BEGIN Information supplied

Lemma propose_all_run id t ds m ns :
  ns !! id = Some m -> leading (log m) t m -> u64 (lv_last (log m) + nlen ds + 2) ->
  exists m', propose_all id ds ns !! id = Some m' /\ took t ds m m' /\
    (forall q, q <> id -> propose_all id ds ns !! q = ns !! q) /\ reaches ns (propose_all id ds ns).
Proof.
  revert m ns. induction ds as [|p ds IH]; intros m ns Hm Hld Hu.
  { exists m. by split; [done|split; [apply took_nil|]]. }
  rewrite nlen_cons in Hu.
  assert (u64 (lv_last (log m) + 3)) as Hu3 by (unfold u64 in *; lia).
  pose proof (took_one t p m Hld Hu3) as Htk. set (m1 := (handle _ m).2) in Htk.
  pose proof (tk_last _ _ _ _ Htk) as Hl1. rewrite nlen_cons, nlen_nil in Hl1.
  destruct (IH m1 (input id (InMessage (Propose p)) ns)) as (m2 & Hm2 & Htk2 & Hoth & Hre).
  - unfold input. by rewrite lookup_alter_eq, Hm.
  - apply Htk.
  - rewrite Hl1. unfold u64 in *. lia.
  - exists m2. split; [done|]. split; [by eapply took_trans|]. split.
    + intros q Hq. cbn. fold (propose_all id ds (input id (InMessage (Propose p)) ns)).
      rewrite Hoth by done. by apply lookup_alter_ne.
    + transitivity (input id (InMessage (Propose p)) ns); [|done]. by eapply input_reaches.
Qed.

(** *** The logs *)

Lemma took_last_term t ds m m' :
  took t ds m m' -> ds <> [] -> term_at (log m') (lv_last (log m')) = t.
Proof.
  intros Htk Hds. pose proof (tk_leading _ _ _ _ Htk) as [Hok _ _ _].
  destruct (lookup_lt_is_Some_2 ds (length ds - 1)) as [p Hp]; [destruct ds; [done|cbn; lia]|].
  pose proof (tk_new _ _ _ _ Htk _ _ Hp) as He.
  rewrite (tk_last _ _ _ _ Htk). replace (lv_last (log m) + nlen ds)
    with (lv_last (log m) + 1 + N.of_nat (length ds - 1))
    by (unfold nlen; destruct ds; [done|cbn; lia]).
  etransitivity; [eapply term_at_lookup, He; apply (log_wf_view _ (ok_log _ Hok))|done].
Qed.

Lemma took_term t ds m m' i :
  took t ds m m' -> i <= lv_last (log m) -> term_at (log m') i = term_at (log m) i.
Proof.
  intros Htk Hi. unfold term_at, spec_term.
  by rewrite (tk_base _ _ _ _ Htk), (tk_base_term _ _ _ _ Htk), (tk_old _ _ _ _ Htk).
Qed.

(** What the candidate [n] needs of the log of a node [m]: it starts within the
    candidate's, matches it, and has no entry of a term above the
    candidate's. *)
Record comparable n m : Prop := {
  cm_start : lv_base (log n) <= lv_base (log m) <= lv_last (log n);
  cm_start_term : lv_base (log m) = 0 \/ lv_base_term (log m) = term_at (log n) (lv_base (log m));
  cm_match : logs_match (lv_base (log m)) (log m) (log n);
  cm_terms i e : lv_log (log m) !! i = Some e -> le_term e <= current_term (sm n);
}.
(* ===== verification/Grpc.v ===== *)
(** * The gRPC transport, end to end

    Models the service code in src/iceraft-network/src/gen/raft.rs: the client
    whose calls the pool of [Network] makes, the server that routes a request by
    its path, and server.rs, which puts a node's handlers behind it. The library
    (tonic, prost, HTTP) is a parameter with its documented behaviour as laws:
    messages survive their encoding, a client sends one message to one path and
    reads one answer, a server decodes, calls its method and answers, and
    refuses a message above its limit. What follows is what a node's spawned
    task does to the peer it calls. *)

From Stdlib Require Import Lia Init.Byte String.
From stdpp Require Import base numbers list option gmap sets fin_maps strings pretty.
From S2P Require Import Prelude.
From S2P Require Import Core.
From S2P Require Import Proto.
From S2P Require Import Storage.
From S2P Require Import MemStorage.
From S2P Require Import StateMachine.
From S2P Require Import Node.
From S2P Require Import Handlers.
From S2P Require Import Votes.
From S2P Require Import NodeLog.
From S2P Require Import RequestVote.
From S2P Require Import AppendEntries.
From S2P Require Import Replication.
From S2P Require Import Total.
From S2P Require Import Network.
From S2P Require Import LogSteps.
From S2P Require Import Ensemble.

(** ** What crosses the wire

    A unary request carries one message to a path; an answer has a status, its
    headers (with gRPC's trailers) and at most one message. *)

Record HttpRequest : Type := MkHttpRequest { uri_path : string; req_message : bytes }.

Record HttpResponse : Type := MkHttpResponse {
  http_status : N;
  http_headers : list (string * string);
  resp_message : bytes;
}.

(** ** The library *)

(** prost's derived codec of a message. *)
Class ProstMessage (A : Type) : Type := {
  encode_to_vec : A -> bytes;
  decode : bytes -> option A;
  decode_encode m : decode (encode_to_vec m) = Some m;
}.

(** tonic's [GrpcService]: what a client calls, here a channel. *)
Class GrpcService (W T : Type) : Type := {
  poll_ready : T -> M W (result string unit);
  service_call : T -> HttpRequest -> M W (result string HttpResponse);
}.

Class Tonic : Type := {
  CompressionEncoding : Type;
  EnabledCompressionEncodings : Type;
  no_encodings : EnabledCompressionEncodings;
  enable : CompressionEncoding -> EnabledCompressionEncodings -> EnabledCompressionEncodings;
  (* a service behind an interceptor *)
  InterceptedService : Type -> Type -> Type;
  intercepted_new {T F} : T -> F -> InterceptedService T F;
  (* tonic::client::Grpc *)
  ClientGrpc : Type -> Type;
  client_new {T} : T -> ClientGrpc T;
  Uri : Type;
  client_origin {T} : T -> Uri -> ClientGrpc T;
  client_send_compressed {T} : CompressionEncoding -> ClientGrpc T -> ClientGrpc T;
  client_accept_compressed {T} : CompressionEncoding -> ClientGrpc T -> ClientGrpc T;
  client_max_decoding {T} : N -> ClientGrpc T -> ClientGrpc T;
  client_max_encoding {T} : N -> ClientGrpc T -> ClientGrpc T;
  client_ready {W T} `{GrpcService W T} : ClientGrpc T -> M W (result string unit);
  client_unary {W T Req Resp} `{GrpcService W T, ProstMessage Req, ProstMessage Resp} :
    ClientGrpc T -> Req -> string -> M W (result Status Resp);
  (* tonic::server::Grpc *)
  ServerGrpc : Type;
  server_new : ServerGrpc;
  apply_compression_config :
    EnabledCompressionEncodings -> EnabledCompressionEncodings -> ServerGrpc -> ServerGrpc;
  server_max_decoding : N -> ServerGrpc -> ServerGrpc;
  server_max_encoding : N -> ServerGrpc -> ServerGrpc;
  server_unary {W Req Resp} `{ProstMessage Req, ProstMessage Resp} :
    ServerGrpc -> (Req -> M W (result Status Resp)) -> HttpRequest -> M W HttpResponse;
}.

(** The documented limit of a decoded message, 4 MiB, unless one is set. *)
Definition default_decoding_limit : N := 4194304.

(** The documented behaviour with no compression and no limit set. *)
Class TonicLaws `{Tonic} : Type := {
  respond {Resp} `{ProstMessage Resp} : result Status Resp -> HttpResponse;
  receive {Resp} `{ProstMessage Resp} : result string HttpResponse -> result Status Resp;
  client_ready_calls {W T} `{GrpcService W T} (t : T) (w : W) :
    client_ready (client_new t) w = poll_ready t w;
  client_unary_calls {W T Req Resp} `{GrpcService W T, ProstMessage Req, ProstMessage Resp}
      (t : T) (m : Req) path (w : W) :
    client_unary (Resp := Resp) (client_new t) m path w =
      (let* r := service_call t (MkHttpRequest path (encode_to_vec m)) in ret (receive r)) w;
  receive_ok {Resp} `{ProstMessage Resp} (resp : Resp) :
    nlen (encode_to_vec resp) <= default_decoding_limit ->
    receive (Ok (respond (Ok resp))) = Ok resp;
  receive_large {Resp} `{ProstMessage Resp} (resp : Resp) :
    default_decoding_limit < nlen (encode_to_vec resp) ->
    exists st, receive (Resp := Resp) (Ok (respond (Ok resp))) = Err st;
  receive_status {Resp} `{ProstMessage Resp} st : st_code st <> StatusOk ->
    receive (Resp := Resp) (Ok (respond (Resp := Resp) (Err st))) = Err st;
  receive_failure {Resp} `{ProstMessage Resp} e :
    exists st, receive (Resp := Resp) (Err e) = Err st;
  receive_unimplemented {Resp} `{ProstMessage Resp} r :
    (list_to_map (http_headers r) : gmap string string) !! "grpc-status" = Some "12" ->
    exists msg, receive (Resp := Resp) (Ok r) = Err (MkStatus Unimplemented msg);
  server_unary_calls {W Req Resp} `{ProstMessage Req, ProstMessage Resp}
      (method : Req -> M W (result Status Resp)) path body m (w : W) :
    nlen body <= default_decoding_limit -> decode body = Some m ->
    server_unary (apply_compression_config no_encodings no_encodings server_new) method
      (MkHttpRequest path body) w = (let* r := method m in ret (respond r)) w;
  server_unary_large {W Req Resp} `{ProstMessage Req, ProstMessage Resp}
      (method : Req -> M W (result Status Resp)) path body (w : W) :
    default_decoding_limit < nlen body ->
    exists msg, server_unary (apply_compression_config no_encodings no_encodings server_new) method
      (MkHttpRequest path body) w = (Done (respond (Resp := Resp) (Err (MkStatus OutOfRange msg))), w);
}.

(** The codecs of the six messages. *)
Class RaftMessages : Type := {
  #[global] prost_append_entries_request :: ProstMessage AppendEntriesRequest;
  #[global] prost_append_entries_response :: ProstMessage AppendEntriesResponse;
  #[global] prost_request_vote_request :: ProstMessage RequestVoteRequest;
  #[global] prost_request_vote_response :: ProstMessage RequestVoteResponse;
  #[global] prost_install_snapshot_request :: ProstMessage InstallSnapshotRequest;
  #[global] prost_install_snapshot_response :: ProstMessage InstallSnapshotResponse;
}.

(** ** The generated client *)

Section client.
Context `{Tonic} {T : Type}.

Record RaftServiceClient : Type := MkRaftServiceClient { client_inner : ClientGrpc T }.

END Information supplied

• **Action item**:
Search the material above for "bytes". Copy each line that has it.

• **Answer**:
Record HttpRequest : Type := MkHttpRequest { uri_path : string; req_message : bytes }.
  resp_message : bytes;
  encode_to_vec : A -> bytes;
  decode : bytes -> option A;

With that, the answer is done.